INFORMATION SUPPLIED Start Marker

(** C5 (amended). For every run of inbound audio chunks with no
    interruption in between: the chunks are handed to the output in arrival
    order, each at start time [max(cursor, current output time)], and the
    cursor then moves by exactly the chunk's duration; so every chunk
    starts at or after the end of the one before (no overlap), the cursor
    never moves back (durations are not negative), and the gap between two
    consecutive chunks is 0 whenever the later one is scheduled while the
    output time has not yet passed the end of the earlier one, and the
    time by which it is late otherwise. *)
Theorem C5_playback_schedule (chunks : list string) (s : State) :
  outputAudioContextRef s = true ->
  let s' := run env (OnMessage ∘ audioMessage <$> chunks) s in
  let sched := drop (length (playback s)) (playback s') in
  let now i := currentTime env (clockReads s + i) in
  let cursor i := match i with
                  | 0 => nextStartTimeRef s
                  | S j => endOf (sched !! j)
                  end in
  playback s' = playback s ++ sched
  /\ length sched = length chunks
  /\ (forall i c, chunks !! i = Some c ->
        sched !! i = Some (Qmax (cursor i) (now i), decodedDuration env c))
  /\ (forall i a b, sched !! i = Some a -> sched !! S i = Some b ->
        (a.1 + a.2 <= b.1)%Q
        /\ ((now (S i) <= a.1 + a.2)%Q -> (b.1 - (a.1 + a.2) == 0)%Q)
        /\ ((a.1 + a.2 < now (S i))%Q ->
            (b.1 - (a.1 + a.2) == now (S i) - (a.1 + a.2))%Q))
  /\ nextStartTimeRef s' = cursor (length chunks)
  /\ (Forall (λ c, 0 <= decodedDuration env c)%Q chunks ->
      (nextStartTimeRef s <= nextStartTimeRef s')%Q).
Proof.
  intros Hctx. cbv zeta.
  destruct (run_audio env chunks s Hctx) as (Hp & Hn).
  rewrite Hp, Hn, drop_app_length.
  set (arr := arrivals env (clockReads s) chunks).
  set (G := gapless (nextStartTimeRef s) arr).
  assert (length G = length chunks) as HlenG
    by (unfold G, arr; now rewrite length_gapless, length_arrivals).
  assert (forall i c, chunks !! i = Some c ->
            G !! i = Some (Qmax match i with
                                | 0 => nextStartTimeRef s
                                | S j => endOf (G !! j)
                                end (currentTime env (clockReads s + i)),
                           decodedDuration env c)) as Hlookup.
  { intros i c Hc.
    pose proof (arrivals_lookup env (clockReads s) chunks i c Hc) as Ha.
    destruct i as [| i]; [now apply gapless_first | now apply gapless_next]. }
  split; [reflexivity |]. split; [exact HlenG |]. split; [exact Hlookup |].
  split; [| split].
  - intros i [w d] [w' d'] Ha Hb.
    assert (S i < length chunks) as Hlt
      by (rewrite <- HlenG; eapply lookup_lt_Some; exact Hb).
    destruct (lookup_lt_is_Some_2 chunks (S i) Hlt) as [c Hc].
    rewrite (Hlookup _ _ Hc), Ha in Hb. cbn in Hb. inversion Hb; subst.
    cbn. split; [| split].
    + apply Q.le_max_l.
    + intros Hnow. rewrite (Q.max_l _ _ Hnow). lra.
    + intros Hlate. rewrite (Q.max_r _ _ (Qlt_le_weak _ _ Hlate)). lra.
  - rewrite cursorAfter_last. unfold arr. rewrite length_arrivals.
    reflexivity.
  - intros Hd. apply cursorAfter_mono. now apply arrivals_nonneg.
Qed.

End Schedule.

(** C5 on two chunks of three and one characters played on an established
    session. *)
Lemma C5_playback_schedule_witness :
  length (drop (length (playback connectedState))
            (playback (run demoEnv (OnMessage ∘ audioMessage <$> ["abc"; "d"])
                         connectedState))) = 2.
Proof.
  exact (proj1 (proj2 (C5_playback_schedule demoEnv ["abc"; "d"]
                         connectedState eq_refl))).
Defined.

(** C5 as stated fails: the gap between consecutive chunks need not be 0.
    A one-second chunk scheduled at time 0 ends at time 1; the next one is
    scheduled when the output clock reads 5 and starts there, 4 seconds
    after the end of the first. *)
Lemma C5_counterexample :
  match playback (run demoEnv (OnMessage ∘ audioMessage <$> ["aa"; "aa"])
                    connectedState) with
  | [a; b] => (b.1 - (a.1 + a.2) == 4)%Q /\ ~ (b.1 - (a.1 + a.2) == 0)%Q
  | _ => False
  end.
Proof. vm_compute. split; [reflexivity | discriminate]. Qed.

(** ** Interruption *)

Section Interruption.

Variable env : Env.

Lemma Keeps_refl s : Keeps s s.
Proof. split; [done | reflexivity]. Qed.

Lemma Keeps_trans s x y : Keeps s x -> Keeps x y -> Keeps s y.
Proof. intros [H1 H2] [H3 H4]. split; [set_solver | congruence]. Qed.

Ltac keeps_frame := split; cbn; [set_solver | reflexivity].

Lemma handleTranscription_keeps sc s : Keeps s (handleTranscription sc s).
Proof.
  unfold handleTranscription.
  destruct (sc ≫= outputTranscription), (sc ≫= inputTranscription);
    keeps_frame.
Qed.

Lemma handleTurnComplete_keeps s : Keeps s (handleTurnComplete env s).
Proof.
  unfold handleTurnComplete.
  destruct (truthy (input _)), (truthy (output _)); keeps_frame.
Qed.

Lemma handlePart_keeps part s : Keeps s (handlePart env part s).
Proof.
  unfold handlePart. destruct (inlineData part) as [d |]; [| keeps_frame].
  destruct (String.prefix _ _); [keeps_frame |].
  destruct (String.eqb _ _); [| keeps_frame].
  unfold scheduleAudio. destruct (outputAudioContextRef s) eqn:E;
    [| keeps_frame].
  split; cbn; [set_solver | now rewrite E].
Qed.

Lemma handleParts_keeps parts s :
  Keeps s (foldl (λ s part, handlePart env part s) s parts).
Proof.
  revert s. induction parts as [| p parts IH]; intros s; [apply Keeps_refl |].
  cbn. eapply Keeps_trans; [apply handlePart_keeps | apply IH].
Qed.

(** A message that carries the interruption flag ends in the interruption
    block, whatever else it carries. *)
Lemma onmessage_interrupted m s :
  interrupted <$> serverContent m = Some true ->
  exists x, onmessage env m s = handleInterrupted env x /\ Keeps s x.
Proof.
  intros Hm. unfold onmessage. rewrite Hm. cbn [default].
  eexists. split; [reflexivity |].
  eapply Keeps_trans; [| apply handleParts_keeps].
  eapply Keeps_trans; [apply handleTranscription_keeps |].
  destruct (default false _); [apply handleTurnComplete_keeps |].
  apply Keeps_refl.
Qed.

(** C6. After a message with the interruption signal has been processed,
    every source that was active when the signal was handled (those active
    before the message and those the message itself started) has been
    stopped, no source is active and
    the cursor is 0; the next chunk therefore starts at [max(0, now)]: at
    or after the current output time, wherever the cursor stood before. *)
Theorem C6_interruption_reset (m : LiveServerMessage) (s : State)
  (d : string) :
  interrupted <$> serverContent m = Some true ->
  outputAudioContextRef s = true ->
  let s1 := onmessage env m s in
  let now := currentTime env (clockReads s1) in
  let s2 := onmessage env (audioMessage d) s1 in
  (exists x, s1 = handleInterrupted env x
             /\ sourcesRef s ⊆ sourcesRef x
             /\ forall n, n ∈ sourcesRef x -> SourceStop n ∈ effects s1)
  /\ (forall n, n ∈ sourcesRef s -> SourceStop n ∈ effects s1)
  /\ sourcesRef s1 = ∅
  /\ nextStartTimeRef s1 = 0%Q
  /\ last (effects s2)
     = Some (SourceStart (nextHandle s1) (Qmax 0 now) (decodedDuration env d))
  /\ (now <= Qmax 0 now)%Q
  /\ sourcesRef s2 = {[nextHandle s1]}.
Proof.
  intros Hm Hctx. cbv zeta.
  destruct (onmessage_interrupted m s Hm) as (x & -> & Hsub & Hx).
  rewrite Hctx in Hx.
  assert (forall n, n ∈ sourcesRef x ->
            SourceStop n ∈ effects (handleInterrupted env x)) as Hstop.
  { intros n Hn. cbn. apply elem_of_app. right.
    now apply list_elem_of_fmap_2, elem_of_elements. }
  split; [| split; [| split; [reflexivity | split; [reflexivity |]]]].
  - exists x. auto.
  - intros n Hn. apply Hstop. set_solver.
  - rewrite onmessage_audio.
    destruct (scheduleAudio_spec env d (handleInterrupted env x))
      as (He & _ & Hs & _); [exact Hx |].
    rewrite He, Hs, last_snoc. cbn.
    split; [reflexivity | split; [apply Q.le_max_r |]].
    apply union_empty_r_L.
Qed.

End Interruption.

(** C6 on a session that is playing two chunks when the interruption
    arrives. *)
Lemma C6_interruption_reset_witness :
  let s := run demoEnv (OnMessage ∘ audioMessage <$> ["abc"; "d"])
             connectedState in
  sourcesRef (onmessage demoEnv interruptedMessage s) = ∅.
Proof.
  intros s.
  exact (proj1 (proj2 (proj2 (C6_interruption_reset demoEnv
                                interruptedMessage s "e" eq_refl eq_refl)))).
Defined.

(** ** Transcript assembly *)

Section Transcript.

Variable env : Env.

Lemma append_assoc (a b c : string) : (a +:+ b) +:+ c = a +:+ (b +:+ c).
Proof.
  induction a as [| x a IH]; [reflexivity |].
  change (String x ((a +:+ b) +:+ c) = String x (a +:+ (b +:+ c))).
  now rewrite IH.
Qed.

INFORMATION SUPPLIED End Marker

Please copy exactly the lines from the one that contains "(** ** Transcript assembly *)" up to and including the final line of the listing above.

(** ** Transcript assembly *)

Section Transcript.

Variable env : Env.

Lemma append_assoc (a b c : string) : (a +:+ b) +:+ c = a +:+ (b +:+ c).
Proof.
  induction a as [| x a IH]; [reflexivity |].
  change (String x ((a +:+ b) +:+ c) = String x (a +:+ (b +:+ c))).
  now rewrite IH.
Qed.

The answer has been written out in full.